L’assassinat de Faqha a coïncidé avec les manœuvres israéliennes du 19 mars, près de Gaza, dans le sud d’Israël, ce qui peut laisser penser qu’Israël se prémunissait contre une éventuelle réaction du Hamas. Cependant, le Hamas n’a pas encore réagi à l’assassinat de Faqha, bien que ses dirigeants aient menacé de se livrer à des représailles. Khaled Meshaal, le chef du bureau politique du Hamas, a déclaré le 27 mars que l’assassinat de Faqha montre qu’Israël a changé les règles du jeu avec la Résistance et que les forces politiques et militaires du Hamas ont accepté le défi. Il a ajouté : « Une guerre est un lutte à mort : nous les tuons et ils nous tuent ».

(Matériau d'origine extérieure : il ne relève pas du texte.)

(** * git-json-api: the document store (src/cache.js) and the repository
      operations (src/repo.js), embedded in Rocq.

    The JavaScript values that the snapshot shares between its nested and
    its flat form live in an explicit heap, so that the in-place updates of
    [lodash.set] are visible through every alias.  The version-control
    engine (nodegit), the file system helpers and the JSON5 parser are an
    interface, [Engine], that the code drives; the members of JavaScript
    objects that have a meaning of their own are an interface too,
    [Runtime]. *)

From Stdlib Require Import ZArith String Ascii List Bool Lia DecimalString.
From stdpp Require Import base option list gmap strings fin_maps.


(** ** JavaScript strings *)

Module JsString.

(** [s.split(sep)] for a one-character separator: never the empty list. *)
Fixpoint split (sep : ascii) (s : string) : list string :=
  match s with
  | EmptyString => [EmptyString]
  | String c s' =>
      if Ascii.eqb c sep then EmptyString :: split sep s'
      else match split sep s' with
           | [] => [String c EmptyString]
           | x :: xs => String c x :: xs
           end
  end.


(** [s.slice(0, -n)]. *)
Definition slice_0_neg (n : nat) (s : string) : string :=
  String.substring 0 (String.length s - n) s.

(** [s.startsWith(p)]. *)
Definition startsWith (s p : string) : bool := String.prefix p s.

(** [s.endsWith(p)]. *)
Definition endsWith (s p : string) : bool :=
  (String.length p <=? String.length s)%nat &&
  String.eqb (String.substring (String.length s - String.length p)
                               (String.length p) s) p.

(** A template literal [`${x}`] of a value that may be [undefined]. *)
Definition template (x : option string) : string :=
  match x with
  | Some s => s
  | None => "undefined"
  end.

(** [x || y] on strings. *)
Definition or_else (x : option string) (y : string) : string :=
  match x with
  | Some s => if String.eqb s "" then y else s
  | None => y
  end.

Definition is_digit (c : ascii) : bool :=
  let n := nat_of_ascii c in (48 <=? n) && (n <=? 57).

Fixpoint all_digits (s : string) : bool :=
  match s with
  | EmptyString => true
  | String c s' => is_digit c && all_digits s'
  end.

Les Brigades Al-Qassam ont publié une déclaration, le 25 mars au matin, pour dire que ce meurtre allait rompre l’équation israélienne à Gaza, ce qu’elles ont qualifié de crime silencieux. Les brigades ont également dit qu’Israël allait regretter d’avoir assassiné Faqha.
Le Hamas est tout à fait conscient que s’il répondait à l’assassinat de Faqha par les tirs de roquettes habituels sur Israël, une quatrième guerre éclaterait, ce que le mouvement veut éviter – du moins pour l’instant – à cause des dures conditions économiques qui règnent à Gaza. Cependant, s’il ne réagit pas, Israël risque de s’enhardir et de perpétrer davantage d’assassinats, ce qui mettrait le Hamas dans une situation d’autant plus difficile que les partisans palestiniens du Hamas pensent qu’il est nécessaire de riposter avec fermeté.

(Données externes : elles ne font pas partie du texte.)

Definition onMouseUp (event : MouseEvent) : Ui unit :=
  d <- read drag ;;
  if negb (button event =? 0)%Z || d then pure tt
  else
    worldCoordinates <- view_pickCoordinates (Some event) ;;
    c <- deref worldCoordinates ;;
    let pointVec3 := toVector3 c in
    let pointTypedArr := toFloat32Array pointVec3 in
    cp <- read clickPoint ;;
    match cp with
    | None =>
        pointGeom <- new_object ;;
        p <- new_object ;;
        m <- read clickPointMaterial ;;
        write (set_clickPoint (Some (point_object p pointGeom m pointTypedArr))) ;;
        invoke (UpdateMatrixWorld p) ;;
        invoke (SceneAdd p)
    | Some pt =>
        write (set_clickPoint (Some (move_to pointTypedArr pt)))
    end ;;
    invoke (NotifyChange true) ;;
    pickedObjs <- view_pickObjectsAt event ;;
    noText <- read noElevationText ;;
    elevationText <-
      match pickedObjs with
      | Some objs =>
          sorted_out <- sort_out objs [] None ;;
          let (geometricObj, tileMeshObj) := sorted_out in
          if negb (length geometricObj =? 0)%nat then
            match Array_sort geometricObj with
            | closestObj :: _ => metres (altitude (point closestObj))
            | [] => throw TypeErr
            end
          else
            match tileMeshObj with
            | Some _ =>
                elevation <- DEMUtils_getElevationValueAt c ;;
                match elevation with
                | ElevationNumber n =>
                    if isNaN n then pure noText else metres n
                | _ => pure noText
                end
            | None => pure noText
            end
      | None => pure noText
      end ;;
    updateLabel elevationText pointVec3.

Definition onZoom : Ui unit :=
  event <- read previousMouseMoveEvent ;;
  worldCoordinates <- view_pickCoordinates event ;;
  c <- deref worldCoordinates ;;
  let pointVec3 := toVector3 c in
  let pointTypedArr := toFloat32Array pointVec3 in
  mp <- read movePoint ;;
  match mp with
  | None =>
      pointGeom <- new_object ;;
      p <- new_object ;;
      m <- read movePointMaterial ;;
      write (set_movePoint (Some (point_object p pointGeom m pointTypedArr))) ;;
      invoke (SceneAdd p)
  | Some pt =>
      write (set_movePoint (Some (move_to pointTypedArr pt)))
  end ;;
  invoke (NotifyChange false).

Sari Arabi, un auteur palestinien spécialiste des mouvements islamiques, a déclaré à Al-Monitor: « L’assassinat de Faqha fait partie intégrante du conflit ouvert qui oppose Israël au Hamas. La guerre fait rage entre les deux camps, même si les grandes batailles sont reportées. Israël se prépare à la guerre, et c’est pourquoi il a récemment effectué des manœuvres le long de la frontière de Gaza, dans un mouvement préventif contre une éventuelle riposte du Hamas ».

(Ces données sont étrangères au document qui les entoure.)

Lemma malloc_faults_after_failed_init_witness :
  let s := mem_init 65536 (65536 + 100) zero_mem in
  mm_init s = Ok (-1) (with_heap_listp s MINUS_ONE_PTR) /\
  malloc 1 8 (with_heap_listp s MINUS_ONE_PTR) = Fault (with_heap_listp s MINUS_ONE_PTR).
Proof.
  intros s. apply (malloc_faults_after_failed_init 1 8 s); settle.
Defined.

(** Shows that the bucket table of a concrete state holds the given lists. *)
Ltac show_buckets :=
  split; [reflexivity|];
  let i := fresh "i" in
  let Hi := fresh "Hi" in
  let Hcases := fresh "Hcases" in
  intros i Hi; unfold BUCKETS in Hi;
  assert (Hcases : i = 0 \/ i = 1 \/ i = 2 \/ i = 3 \/ i = 4 \/ i = 5 \/ i = 6 \/
                   i = 7 \/ i = 8 \/ i = 9 \/ i = 10 \/ i = 11) by lia;
  repeat (destruct Hcases as [->|Hcases]); try subst i;
  (split; [by_compute|]);
  cbn [nth Z.to_nat Pos.to_nat Pos.iter_op Nat.add is_list];
  repeat split; by_compute.

Ltac show_short_lists :=
  let l := fresh "l" in
  let Hin := fresh "Hin" in
  intros l Hin; cbn in Hin;
  repeat (destruct Hin as [<-|Hin]; [cbn; lia|]); contradiction.

(** X13.  [malloc] for a request of 1 up to 2^64 - 16 bytes (the requests
    whose size adjustment does not wrap around), on an initialised heap
    whose lists hold a block that fits: the first fit (buckets from the one of the adjusted size upward,
    each front to back) is taken off its list, placed and returned; its
    header is marked allocated, with the adjusted size when the rest is
    split off and with the size the block had otherwise.  Either way the
    block is at least eight bytes larger than the request. *)
Theorem malloc_takes_first_fit (fuel : nat) (size : Z) (s : state) (ls : list (list Z)) :
  let asize := adjust_size size in
  let bp := first_fit s asize (concat (skipn (Z.to_nat (find_bucket asize)) ls)) in
  let csize := size_at s (HDRP bp) in
  let slot := seg_free s + 8 * find_bucket (csize - asize) in
  let head := ptr_at (after (remove_free bp) s) slot in
  heap_listp s <> 0 -> 0 < size -> size + 15 < SIZE_MOD ->
  buckets_are s ls -> (forall l, In l ls -> (length l < fuel)%nat) ->
  bp <> NULL -> listed s bp -> HDRP bp + csize <= mem_brk s ->
  (24 <= csize - asize ->
   head = NULL \/
   (mem_lo s <= head /\ head + 8 <= mem_brk s /\
    (head + 8 <= HDRP bp \/ HDRP bp + csize <= head) /\
    (head + 8 <= seg_free s \/ seg_free s + 8 * BUCKETS <= head))) ->
  exists s',
    malloc fuel size s = Ok bp s' /\
    alloc_at s' (HDRP bp) = 1 /\
    size_at s' (HDRP bp) = (if 24 <=? csize - asize then asize else csize) /\
    size + 8 <= size_at s' (HDRP bp) /\
    same_frame s s'.
Proof. exact (malloc_fit_spec fuel size s ls). Qed.

Lemma malloc_takes_first_fit_witness :
  exists s',
    malloc 2 16 fresh_heap = Ok 65648 s' /\ alloc_at s' (HDRP 65648) = 1.
Proof.
  set (ls := [[]; []; []; [65648]; []; []; []; []; []; []; []; []] : list (list Z)).
  pose proof (malloc_takes_first_fit 2 16 fresh_heap ls) as H. cbv zeta in H.
  assert (E : first_fit fresh_heap (adjust_size 16)
                (concat (skipn (Z.to_nat (find_bucket (adjust_size 16))) ls)) = 65648)
    by by_compute.
  rewrite E in H.
  destruct H as (s' & Hrun & H1 & _);
    [settle|settle|settle|unfold ls; show_buckets|unfold ls; show_short_lists
    |settle|settle|settle|settle|].
  exists s'. split; [exact Hrun|exact H1].
Defined.



(** X15.  Whatever entry point returns -- [mm_init], [malloc], [free] or
    [realloc] -- it has not moved the base or the limit of the arena and has
    printed nothing; the end of the arena has not moved back, and is still
    within the limit if it was. *)
Theorem entry_points_keep_arena (fuel : nat) (s s' : state) :
  (exists r, mm_init s = Ok r s') \/
  (exists size r, malloc fuel size s = Ok r s') \/
  (exists bp, free bp s = Ok tt s') \/
  (exists ptr size r, realloc fuel ptr size s = Ok r s') ->
  arena_grows s s'.
Proof.
  intros [(r & H)|[(size & r & H)|[(bp & H)|(ptr & size & r & H)]]].
  - eapply mm_init_grows; exact H.
  - apply malloc_kept in H. exact (proj1 H).
  - apply free_kept in H. exact (proj1 H).
  - apply realloc_kept in H. exact (proj1 H).
Qed.

Lemma entry_points_keep_arena_witness :
  arena_grows fresh_heap (after (malloc 2 16) fresh_heap).
Proof.
  apply (entry_points_keep_arena 2 fresh_heap (after (malloc 2 16) fresh_heap)).
  right. left. exists 16, 65648.
  apply (run_after (malloc 2 16) fresh_heap 65648). by_compute.
Defined.

(** X16.  Once [heap_listp] is set, no call of [malloc], [free] or
    [realloc] changes [heap_listp] or [seg_free]: the bucket table and the
    prologue stay where [mm_init] has put them. *)
Theorem static_pointers_stay (fuel : nat) (s s' : state) :
  (exists size r, malloc fuel size s = Ok r s') \/
  (exists bp, free bp s = Ok tt s') \/
  (exists ptr size r, realloc fuel ptr size s = Ok r s') ->
  heap_listp s <> 0 ->
  heap_listp s' = heap_listp s /\ seg_free s' = seg_free s.
Proof.
  intros [(size & r & H)|[(bp & H)|(ptr & size & r & H)]] Hset.
  - apply malloc_kept in H. exact (proj2 H Hset).
  - apply free_kept in H. exact (proj2 H Hset).
  - apply realloc_kept in H. exact (proj2 H Hset).
Qed.

Lemma static_pointers_stay_witness :
  let s := after (malloc 2 16) fresh_heap in
  heap_listp (after (realloc 2 65648 40) s) = heap_listp s /\
  seg_free (after (realloc 2 65648 40) s) = seg_free s.
Proof.
  intros s.
  assert (Hv : value_of (realloc 2 65648 40 s) = Some 65672) by by_compute.
  apply (static_pointers_stay 2 s (after (realloc 2 65648 40) s)).
  - right. right. exists 65648, 40, 65672.
    exact (run_after (realloc 2 65648 40) s 65672 Hv).
  - by_compute.
Defined.

(** X17.  [cycle_check] on a list whose next links never reach null (a
    cycle): the loop has no exit but the tortoise becoming null, so it is
    still running after any number of steps -- the function reports the
    cycle again and again and does not return. *)
Theorem cycle_check_spins_on_a_cycle (P : Z -> Prop) (fuel : nat) (bp : Z) (s : state) :
  ring s P -> P bp -> cycle_check fuel bp s = OutOfFuel.
Proof.
  intros Hring Hbp. unfold cycle_check.
  apply (cycle_check_loop_runs_on P); assumption.
Qed.

Lemma cycle_check_spins_on_a_cycle_witness :
  let s := after (set_NEXT_FREE 65648 65648) fresh_heap in
  cycle_check 7 65648 s = OutOfFuel.
Proof.
  intros s. apply (cycle_check_spins_on_a_cycle (fun q => q = 65648) 7 65648 s).
  - intros q ->. settle.
  - reflexivity.
Defined.

(** X18.  [check_block] on a block whose tags can be read prints [report]
    and changes nothing else: a line when header and footer differ in size
    or allocation bit; a line when the size field is zero (the test for a
    multiple of eight can never fire, [GET_SIZE] having masked the low
    bits); a line when the block and the one behind it are both free; and a
    line when the block pointer is the end of the arena. *)
Theorem check_block_prints_report (bp : Z) (s : state) (o : list String.string) :
  in_arena s (HDRP bp) 4 = true ->
  in_arena s (bp + size_at s (HDRP bp) - DSIZE) 4 = true ->
  (alloc_at s (HDRP bp) = 0 -> in_arena s (HDRP (bp + size_at s (HDRP bp))) 4 = true) ->
  check_block bp (with_out s o) = Ok tt (with_out s (o ++ report s bp)).
Proof. exact (check_block_spec bp s o). Qed.

Lemma check_block_prints_report_witness :
  check_block 65648 (with_out fresh_heap []) =
    Ok tt (with_out fresh_heap ([] ++ report fresh_heap 65648)) /\
  report fresh_heap 65648 = [].
Proof.
  split; [|by_compute].
  apply (check_block_prints_report 65648 fresh_heap []); settle.
Defined.

(** X19.  The first loop of [mm_checkheap]: over the blocks [l] from [bp]
    up to the first header whose size field is zero, [check_block] runs once
    on each, in address order, and the loop ends at that header.  None of
    the blocks it checks can draw the line about the block size. *)
Theorem check_blocks_walks_heap
  (s : state) (l : list Z) (fuel : nat) (bp : Z) (o : list String.string) :
  blocks s bp l -> (length l < fuel)%nat ->
  check_blocks fuel bp (with_out s o) =
    Ok (walk_end s bp l) (with_out s (o ++ concat (map (report s) l))) /\
  forall x, In x l -> ~ In "Block size error"%string (report s x).
Proof.
  intros Hb Hfuel. split; [apply check_blocks_spec; assumption|].
  intros x Hx Hin. unfold report in Hin. cbv zeta in Hin.
  rewrite (blocks_no_size_error s l bp Hb x Hx) in Hin.
  rewrite !in_app_iff in Hin.
  destruct Hin as [H|[H|[H|H]]].
  - destruct ((size_at s (HDRP x) =? size_at s (x + size_at s (HDRP x) - DSIZE)) &&
              (alloc_at s (HDRP x) =? alloc_at s (x + size_at s (HDRP x) - DSIZE)));
      cbn [In] in H; [contradiction|]. destruct H as [H|H]; [discriminate H|contradiction].
  - contradiction.
  - destruct ((alloc_at s (HDRP x) =? 0) &&
              (alloc_at s (HDRP (x + size_at s (HDRP x))) =? 0));
      cbn [In] in H; [|contradiction]. destruct H as [H|H]; [discriminate H|contradiction].
  - destruct (x =? mem_brk s); cbn [In] in H; [|contradiction].
    destruct H as [H|H]; [discriminate H|contradiction].
Qed.

Lemma check_blocks_walks_heap_witness :
  check_blocks 3 65640 (with_out fresh_heap []) =
    Ok (walk_end fresh_heap 65640 [65640; 65648])
       (with_out fresh_heap ([] ++ concat (map (report fresh_heap) [65640; 65648]))) /\
  walk_end fresh_heap 65640 [65640; 65648] = 65816.
Proof.
  split; [|by_compute].
  apply (check_blocks_walks_heap fresh_heap [65640; 65648] 3 65640 []).
  - cbn [blocks]. settle.
  - cbn [length]. lia.
Defined.

(** X20.  [mm_checkheap], when it returns, has only printed: memory, the
    arena and the two static pointers are what they were. *)
Theorem mm_checkheap_only_prints (fuel : nat) (lineno : Z) (s s' : state) (u : unit) :
  mm_checkheap fuel lineno s = Ok u s' ->
  bytes s' = bytes s /\ mem_lo s' = mem_lo s /\ mem_brk s' = mem_brk s /\
  mem_max s' = mem_max s /\ heap_listp s' = heap_listp s /\ seg_free s' = seg_free s.
Proof. exact (mm_checkheap_reads_only fuel lineno s s' u). Qed.

Lemma mm_checkheap_only_prints_witness :
  let s := after (malloc 2 152) fresh_heap in
  let s' := after (mm_checkheap 5 0) s in
  mm_checkheap 5 0 s = Ok tt s' /\ bytes s' = bytes s /\ seg_free s' = seg_free s.
Proof.
  intros s s'.
  assert (Hrun : mm_checkheap 5 0 s = Ok tt s')
    by (apply (run_after (mm_checkheap 5 0) s tt); by_compute).
  destruct (mm_checkheap_only_prints 5 0 s s' tt Hrun) as (H1 & _ & _ & _ & _ & H6).
  split; [exact Hrun|]. split; [exact H1|exact H6].
Defined.

(** X21.  [find_fit] only reads: whatever it returns, the state is the one
    it was called in. *)
Theorem find_fit_only_reads (fuel : nat) (asize : Z) (s s' : state) (r : Z) :
  find_fit fuel asize s = Ok r s' -> s' = s.
Proof. exact (find_fit_pure fuel asize s s' r). Qed.

Lemma find_fit_only_reads_witness :
  after (find_fit 2 24) fresh_heap = fresh_heap.
Proof.
  apply (find_fit_only_reads 2 24 fresh_heap (after (find_fit 2 24) fresh_heap) 65648).
  apply (run_after (find_fit 2 24) fresh_heap 65648). by_compute.
Defined.

(** X22.  Whatever the size -- also beyond the range of [int], where the
    cast in [find_bucket] goes negative -- the index returned is one of the
    twelve buckets, so the slot [seg_free[find_bucket(size)]] lies in the
    table. *)
Theorem find_bucket_stays_in_table (size : Z) (s : state) :
  0 <= find_bucket size < BUCKETS /\
  seg_free s <= seg_free s + 8 * find_bucket size /\
  seg_free s + 8 * find_bucket size + 8 <= seg_free s + 8 * BUCKETS.
Proof.
  pose proof (find_bucket_bounds size) as H. unfold BUCKETS. lia.
Qed.

(** X23.  The size [malloc] computes for a request that does not wrap
    around: 24 for requests up to 8 bytes, else the request plus 8 rounded
    up to a multiple of 8; it is a multiple of 8, at least 24, at least the
    request plus the two tags, and less than 16 above the request. *)
Theorem adjust_size_holds_request (size : Z) :
  0 < size -> size + 15 < SIZE_MOD ->
  adjust_size size =
    (if size <=? 8 then 24 else 8 * ((size + 8 + 7) / 8)) /\
  adjust_size size mod 8 = 0 /\
  24 <= adjust_size size /\
  size + 8 <= adjust_size size /\
  (8 < size -> adjust_size size < size + 16) /\
  (size < 16 -> adjust_size size = 24).
Proof. exact (adjust_size_in_range size). Qed.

Le général Wasef Erekat a déclaré à Al-Monitor : « Il faut étudier attentivement la situation avant de riposter à l’assassinat car il se pourrait qu’Israël tente d’entraîner la Résistance dans une guerre. Il faut que les factions se coordonnent entre elles pour élaborer une stratégie commune de répliques. »
Le Hamas veut impérativement venger l’assassinat de Faqha, mais il ne souhaite pas qu’une autre grande guerre avec Israël éclate. Le mouvement sait sans doute qu’une quatrième guerre serait encore plus violente que les précédentes, c’est pourquoi il pourrait privilégier des d’attaques en Cisjordanie ou des attentats-suicides en Israël. Le Hamas peut également essayer d’envoyer des tireurs d’élite abattre des soldats et des officiers israéliens à la frontière de Gaza. Une chose est sûre, ni le Hamas, ni Israël, ne peuvent garantir que leurs réactions n’engendreront pas une nouvelle guerre.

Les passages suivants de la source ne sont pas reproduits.